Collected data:
■ ■ ■ ■ ■ ■ ■
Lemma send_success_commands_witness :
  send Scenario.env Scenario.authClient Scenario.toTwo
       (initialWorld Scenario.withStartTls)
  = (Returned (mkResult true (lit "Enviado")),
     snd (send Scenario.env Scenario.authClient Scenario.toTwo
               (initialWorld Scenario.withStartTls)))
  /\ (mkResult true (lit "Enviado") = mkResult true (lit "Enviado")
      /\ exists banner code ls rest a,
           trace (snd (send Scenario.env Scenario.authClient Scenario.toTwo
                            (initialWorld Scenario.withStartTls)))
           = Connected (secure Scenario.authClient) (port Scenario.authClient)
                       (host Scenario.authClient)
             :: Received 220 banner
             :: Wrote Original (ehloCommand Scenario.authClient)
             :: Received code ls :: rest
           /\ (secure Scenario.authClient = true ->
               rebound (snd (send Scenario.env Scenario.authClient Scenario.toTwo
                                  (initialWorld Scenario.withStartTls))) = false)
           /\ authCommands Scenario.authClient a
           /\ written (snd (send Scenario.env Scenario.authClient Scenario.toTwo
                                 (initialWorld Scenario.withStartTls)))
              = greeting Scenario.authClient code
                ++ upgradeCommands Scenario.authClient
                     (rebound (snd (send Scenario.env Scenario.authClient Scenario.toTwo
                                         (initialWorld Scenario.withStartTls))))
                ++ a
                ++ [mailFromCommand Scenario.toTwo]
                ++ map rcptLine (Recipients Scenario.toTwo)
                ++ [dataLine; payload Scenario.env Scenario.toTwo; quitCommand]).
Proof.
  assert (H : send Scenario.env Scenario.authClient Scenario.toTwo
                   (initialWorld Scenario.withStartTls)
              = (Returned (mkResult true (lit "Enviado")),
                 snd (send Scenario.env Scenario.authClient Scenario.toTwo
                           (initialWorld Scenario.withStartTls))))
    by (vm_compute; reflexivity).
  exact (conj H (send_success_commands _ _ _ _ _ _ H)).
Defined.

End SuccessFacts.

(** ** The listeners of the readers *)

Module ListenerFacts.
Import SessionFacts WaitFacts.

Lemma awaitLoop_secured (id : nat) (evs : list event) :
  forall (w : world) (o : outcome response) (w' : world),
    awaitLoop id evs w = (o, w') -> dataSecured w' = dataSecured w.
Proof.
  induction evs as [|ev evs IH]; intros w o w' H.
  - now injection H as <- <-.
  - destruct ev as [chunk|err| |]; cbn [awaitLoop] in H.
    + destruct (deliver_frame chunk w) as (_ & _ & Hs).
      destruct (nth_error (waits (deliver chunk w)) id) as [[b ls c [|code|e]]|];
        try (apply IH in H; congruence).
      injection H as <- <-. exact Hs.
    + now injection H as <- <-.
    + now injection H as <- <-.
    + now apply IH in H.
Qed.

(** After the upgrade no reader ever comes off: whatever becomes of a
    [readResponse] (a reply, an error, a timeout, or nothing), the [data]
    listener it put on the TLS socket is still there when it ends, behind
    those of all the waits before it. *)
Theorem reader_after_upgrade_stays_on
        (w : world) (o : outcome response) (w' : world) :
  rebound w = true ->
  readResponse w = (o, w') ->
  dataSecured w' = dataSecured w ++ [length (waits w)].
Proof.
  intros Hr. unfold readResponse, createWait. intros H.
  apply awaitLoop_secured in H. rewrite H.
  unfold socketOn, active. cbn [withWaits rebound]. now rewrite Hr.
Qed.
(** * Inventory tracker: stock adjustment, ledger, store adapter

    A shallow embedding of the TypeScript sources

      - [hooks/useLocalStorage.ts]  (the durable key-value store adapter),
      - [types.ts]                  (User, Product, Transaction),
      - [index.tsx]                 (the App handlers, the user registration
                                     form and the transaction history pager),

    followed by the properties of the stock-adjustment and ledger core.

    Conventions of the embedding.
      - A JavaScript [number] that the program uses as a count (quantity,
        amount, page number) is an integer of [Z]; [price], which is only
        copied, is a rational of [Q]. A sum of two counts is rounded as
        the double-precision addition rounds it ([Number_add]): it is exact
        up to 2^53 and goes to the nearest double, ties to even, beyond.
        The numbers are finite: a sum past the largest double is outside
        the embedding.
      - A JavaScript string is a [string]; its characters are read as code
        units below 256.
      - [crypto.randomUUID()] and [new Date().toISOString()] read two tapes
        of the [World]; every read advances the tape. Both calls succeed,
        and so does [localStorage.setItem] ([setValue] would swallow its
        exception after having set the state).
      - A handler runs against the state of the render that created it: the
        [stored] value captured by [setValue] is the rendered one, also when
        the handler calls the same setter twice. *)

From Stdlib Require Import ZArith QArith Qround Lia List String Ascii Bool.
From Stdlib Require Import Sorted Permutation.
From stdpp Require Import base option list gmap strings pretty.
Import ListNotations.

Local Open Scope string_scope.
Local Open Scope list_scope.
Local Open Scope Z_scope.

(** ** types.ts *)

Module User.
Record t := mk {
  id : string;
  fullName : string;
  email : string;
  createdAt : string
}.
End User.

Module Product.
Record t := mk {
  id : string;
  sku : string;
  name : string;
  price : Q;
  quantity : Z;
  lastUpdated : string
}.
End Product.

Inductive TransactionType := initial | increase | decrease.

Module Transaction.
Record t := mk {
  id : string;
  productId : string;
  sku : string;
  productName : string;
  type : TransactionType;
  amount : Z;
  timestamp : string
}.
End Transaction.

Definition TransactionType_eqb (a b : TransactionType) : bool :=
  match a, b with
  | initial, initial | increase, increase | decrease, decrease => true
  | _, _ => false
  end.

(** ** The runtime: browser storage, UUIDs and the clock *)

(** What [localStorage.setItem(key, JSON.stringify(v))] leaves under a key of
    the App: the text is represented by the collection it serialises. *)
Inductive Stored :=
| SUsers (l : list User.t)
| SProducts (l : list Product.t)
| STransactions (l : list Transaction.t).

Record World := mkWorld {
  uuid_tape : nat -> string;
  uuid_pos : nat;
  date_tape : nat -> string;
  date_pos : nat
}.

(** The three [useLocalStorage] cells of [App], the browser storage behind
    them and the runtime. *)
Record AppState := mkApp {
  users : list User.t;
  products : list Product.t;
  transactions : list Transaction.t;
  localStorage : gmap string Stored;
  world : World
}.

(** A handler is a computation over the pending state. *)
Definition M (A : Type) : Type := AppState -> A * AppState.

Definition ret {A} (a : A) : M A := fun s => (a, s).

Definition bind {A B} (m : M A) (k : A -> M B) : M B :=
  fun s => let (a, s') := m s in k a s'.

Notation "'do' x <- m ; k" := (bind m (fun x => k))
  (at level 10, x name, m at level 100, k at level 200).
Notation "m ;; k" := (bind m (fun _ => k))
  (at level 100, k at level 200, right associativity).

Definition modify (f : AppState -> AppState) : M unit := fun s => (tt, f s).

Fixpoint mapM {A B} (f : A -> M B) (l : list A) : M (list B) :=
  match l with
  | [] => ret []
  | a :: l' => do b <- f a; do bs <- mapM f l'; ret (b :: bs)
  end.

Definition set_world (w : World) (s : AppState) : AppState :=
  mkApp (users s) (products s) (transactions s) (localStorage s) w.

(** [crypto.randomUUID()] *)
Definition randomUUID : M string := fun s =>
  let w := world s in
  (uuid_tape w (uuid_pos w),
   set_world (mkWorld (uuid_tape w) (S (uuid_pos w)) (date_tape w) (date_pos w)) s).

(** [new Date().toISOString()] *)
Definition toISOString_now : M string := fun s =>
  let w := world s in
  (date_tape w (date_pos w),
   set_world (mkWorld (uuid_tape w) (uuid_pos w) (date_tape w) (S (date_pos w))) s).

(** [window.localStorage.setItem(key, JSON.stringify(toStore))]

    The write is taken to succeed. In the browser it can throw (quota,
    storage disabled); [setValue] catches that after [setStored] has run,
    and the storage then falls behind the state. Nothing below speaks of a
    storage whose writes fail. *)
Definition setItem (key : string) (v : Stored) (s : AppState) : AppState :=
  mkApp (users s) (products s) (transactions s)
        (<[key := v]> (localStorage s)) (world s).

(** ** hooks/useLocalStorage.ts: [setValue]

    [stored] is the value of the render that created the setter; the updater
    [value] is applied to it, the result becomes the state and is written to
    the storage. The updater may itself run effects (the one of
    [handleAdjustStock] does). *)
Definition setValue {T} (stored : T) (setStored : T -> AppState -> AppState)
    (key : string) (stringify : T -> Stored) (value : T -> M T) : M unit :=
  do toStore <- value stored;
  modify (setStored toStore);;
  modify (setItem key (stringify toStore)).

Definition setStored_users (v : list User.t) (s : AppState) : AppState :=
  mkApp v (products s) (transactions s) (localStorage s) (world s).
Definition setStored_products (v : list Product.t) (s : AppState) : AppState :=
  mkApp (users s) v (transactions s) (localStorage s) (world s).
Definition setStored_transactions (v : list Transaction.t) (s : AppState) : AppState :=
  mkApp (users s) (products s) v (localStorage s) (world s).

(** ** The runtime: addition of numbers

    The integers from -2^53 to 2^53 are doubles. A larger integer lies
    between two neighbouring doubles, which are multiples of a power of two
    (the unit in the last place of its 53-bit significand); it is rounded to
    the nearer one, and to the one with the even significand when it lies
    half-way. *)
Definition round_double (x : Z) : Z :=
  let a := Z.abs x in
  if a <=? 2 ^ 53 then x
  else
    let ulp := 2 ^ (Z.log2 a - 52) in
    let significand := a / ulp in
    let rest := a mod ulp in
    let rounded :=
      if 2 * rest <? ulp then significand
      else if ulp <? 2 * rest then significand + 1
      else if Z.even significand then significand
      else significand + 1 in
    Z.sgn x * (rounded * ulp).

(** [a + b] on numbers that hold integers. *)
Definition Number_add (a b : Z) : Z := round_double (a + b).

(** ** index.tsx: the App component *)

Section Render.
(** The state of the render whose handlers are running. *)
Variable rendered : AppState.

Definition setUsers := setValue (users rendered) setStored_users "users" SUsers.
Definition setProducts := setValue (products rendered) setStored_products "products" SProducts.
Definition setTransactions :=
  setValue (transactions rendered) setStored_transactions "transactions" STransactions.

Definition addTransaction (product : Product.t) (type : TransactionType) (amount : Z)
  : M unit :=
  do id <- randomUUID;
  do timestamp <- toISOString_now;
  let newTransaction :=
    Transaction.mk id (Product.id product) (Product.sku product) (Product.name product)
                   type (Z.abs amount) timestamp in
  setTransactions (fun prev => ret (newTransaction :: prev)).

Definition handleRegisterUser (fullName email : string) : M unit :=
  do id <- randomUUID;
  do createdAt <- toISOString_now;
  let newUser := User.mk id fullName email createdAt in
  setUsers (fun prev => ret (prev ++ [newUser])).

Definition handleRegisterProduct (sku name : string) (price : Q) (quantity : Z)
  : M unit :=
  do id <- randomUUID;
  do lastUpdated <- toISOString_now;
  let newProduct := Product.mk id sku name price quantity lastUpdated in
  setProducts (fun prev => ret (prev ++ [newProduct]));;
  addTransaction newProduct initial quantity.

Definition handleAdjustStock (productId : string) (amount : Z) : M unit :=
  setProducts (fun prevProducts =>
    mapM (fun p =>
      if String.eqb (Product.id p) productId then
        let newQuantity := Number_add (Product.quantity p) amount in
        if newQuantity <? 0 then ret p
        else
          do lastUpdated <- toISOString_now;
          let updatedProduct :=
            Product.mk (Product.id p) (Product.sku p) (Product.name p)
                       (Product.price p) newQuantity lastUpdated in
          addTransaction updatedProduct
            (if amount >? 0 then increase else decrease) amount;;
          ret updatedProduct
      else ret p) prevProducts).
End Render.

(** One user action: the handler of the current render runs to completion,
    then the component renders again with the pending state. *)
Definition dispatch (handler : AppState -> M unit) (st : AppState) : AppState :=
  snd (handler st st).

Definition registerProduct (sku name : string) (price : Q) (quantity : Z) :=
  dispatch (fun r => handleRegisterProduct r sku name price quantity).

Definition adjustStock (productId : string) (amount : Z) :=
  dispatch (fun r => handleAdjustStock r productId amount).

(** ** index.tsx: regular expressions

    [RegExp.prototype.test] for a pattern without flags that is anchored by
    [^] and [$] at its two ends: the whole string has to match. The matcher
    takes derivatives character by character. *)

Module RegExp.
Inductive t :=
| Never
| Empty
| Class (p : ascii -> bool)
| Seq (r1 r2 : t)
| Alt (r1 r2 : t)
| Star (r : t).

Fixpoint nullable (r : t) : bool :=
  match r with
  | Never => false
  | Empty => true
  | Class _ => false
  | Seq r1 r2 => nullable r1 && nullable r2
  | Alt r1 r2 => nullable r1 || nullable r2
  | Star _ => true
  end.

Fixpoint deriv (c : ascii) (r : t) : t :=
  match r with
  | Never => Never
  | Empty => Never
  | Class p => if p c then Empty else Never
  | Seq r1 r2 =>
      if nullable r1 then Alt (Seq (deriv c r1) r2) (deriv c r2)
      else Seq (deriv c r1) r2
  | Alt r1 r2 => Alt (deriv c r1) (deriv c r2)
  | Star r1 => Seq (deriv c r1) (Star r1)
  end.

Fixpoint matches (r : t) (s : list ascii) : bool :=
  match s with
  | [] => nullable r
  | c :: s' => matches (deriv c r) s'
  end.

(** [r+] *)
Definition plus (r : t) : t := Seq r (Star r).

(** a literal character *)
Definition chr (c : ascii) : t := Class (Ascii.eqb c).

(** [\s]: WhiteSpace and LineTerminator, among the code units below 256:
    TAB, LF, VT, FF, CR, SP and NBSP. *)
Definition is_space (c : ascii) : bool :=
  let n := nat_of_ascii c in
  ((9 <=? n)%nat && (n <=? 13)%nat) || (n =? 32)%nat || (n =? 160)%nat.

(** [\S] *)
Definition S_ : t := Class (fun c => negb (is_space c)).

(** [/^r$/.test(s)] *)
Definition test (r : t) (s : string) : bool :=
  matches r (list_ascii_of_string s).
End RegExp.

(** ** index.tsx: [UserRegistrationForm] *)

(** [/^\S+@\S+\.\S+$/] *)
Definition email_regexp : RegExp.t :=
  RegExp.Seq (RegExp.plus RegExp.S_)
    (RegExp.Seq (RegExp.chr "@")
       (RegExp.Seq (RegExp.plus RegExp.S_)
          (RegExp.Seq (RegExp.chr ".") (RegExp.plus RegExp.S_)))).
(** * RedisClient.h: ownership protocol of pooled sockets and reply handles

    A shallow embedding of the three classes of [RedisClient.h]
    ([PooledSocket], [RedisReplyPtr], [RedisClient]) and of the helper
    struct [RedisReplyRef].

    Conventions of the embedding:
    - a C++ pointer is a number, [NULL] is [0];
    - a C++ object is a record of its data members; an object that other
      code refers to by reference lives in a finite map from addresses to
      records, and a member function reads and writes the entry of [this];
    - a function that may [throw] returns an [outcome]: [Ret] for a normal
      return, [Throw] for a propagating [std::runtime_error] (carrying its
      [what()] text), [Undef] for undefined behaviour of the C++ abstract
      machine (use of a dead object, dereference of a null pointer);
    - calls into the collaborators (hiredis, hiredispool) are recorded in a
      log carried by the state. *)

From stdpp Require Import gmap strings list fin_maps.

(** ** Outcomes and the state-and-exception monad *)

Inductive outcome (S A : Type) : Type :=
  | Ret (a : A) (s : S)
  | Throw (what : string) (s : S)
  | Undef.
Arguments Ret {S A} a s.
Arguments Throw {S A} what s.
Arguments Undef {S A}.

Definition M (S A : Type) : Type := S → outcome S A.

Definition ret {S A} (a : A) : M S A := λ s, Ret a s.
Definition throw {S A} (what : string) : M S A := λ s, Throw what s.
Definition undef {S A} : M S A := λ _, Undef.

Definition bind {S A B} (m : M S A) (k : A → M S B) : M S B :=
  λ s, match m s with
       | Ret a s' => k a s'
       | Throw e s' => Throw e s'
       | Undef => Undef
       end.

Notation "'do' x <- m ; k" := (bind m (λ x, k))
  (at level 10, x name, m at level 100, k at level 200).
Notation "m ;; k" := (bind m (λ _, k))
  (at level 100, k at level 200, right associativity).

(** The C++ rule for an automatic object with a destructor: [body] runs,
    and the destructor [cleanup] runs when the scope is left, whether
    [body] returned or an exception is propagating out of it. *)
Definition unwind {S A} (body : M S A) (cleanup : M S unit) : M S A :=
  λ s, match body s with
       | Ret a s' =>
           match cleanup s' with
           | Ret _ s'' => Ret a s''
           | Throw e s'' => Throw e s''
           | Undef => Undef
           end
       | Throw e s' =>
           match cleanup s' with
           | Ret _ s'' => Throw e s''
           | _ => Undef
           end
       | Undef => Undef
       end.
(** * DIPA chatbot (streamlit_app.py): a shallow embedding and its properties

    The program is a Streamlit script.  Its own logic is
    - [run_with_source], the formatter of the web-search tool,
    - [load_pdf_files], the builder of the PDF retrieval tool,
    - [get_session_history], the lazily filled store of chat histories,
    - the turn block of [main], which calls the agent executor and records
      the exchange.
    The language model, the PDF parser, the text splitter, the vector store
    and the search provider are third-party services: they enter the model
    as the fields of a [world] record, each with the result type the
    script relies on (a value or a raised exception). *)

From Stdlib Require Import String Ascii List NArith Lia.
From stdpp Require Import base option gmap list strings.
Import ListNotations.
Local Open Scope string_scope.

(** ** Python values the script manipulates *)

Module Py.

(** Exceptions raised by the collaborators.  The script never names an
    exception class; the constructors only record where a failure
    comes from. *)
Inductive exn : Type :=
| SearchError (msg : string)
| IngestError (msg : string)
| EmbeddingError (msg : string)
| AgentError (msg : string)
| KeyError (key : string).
■ ■ ■ ■ ■ ■ ■
**WHAT TO DO:** Taking the entries above, restate exactly those lines that fall between the line with "(** The three" and the line with "Definition M (A", keeping both of those lines too.

**COMPLETED TASK:**
(** The three [useLocalStorage] cells of [App], the browser storage behind
    them and the runtime. *)
Record AppState := mkApp {
  users : list User.t;
  products : list Product.t;
  transactions : list Transaction.t;
  localStorage : gmap string Stored;
  world : World
}.

(** A handler is a computation over the pending state. *)
Definition M (A : Type) : Type := AppState -> A * AppState.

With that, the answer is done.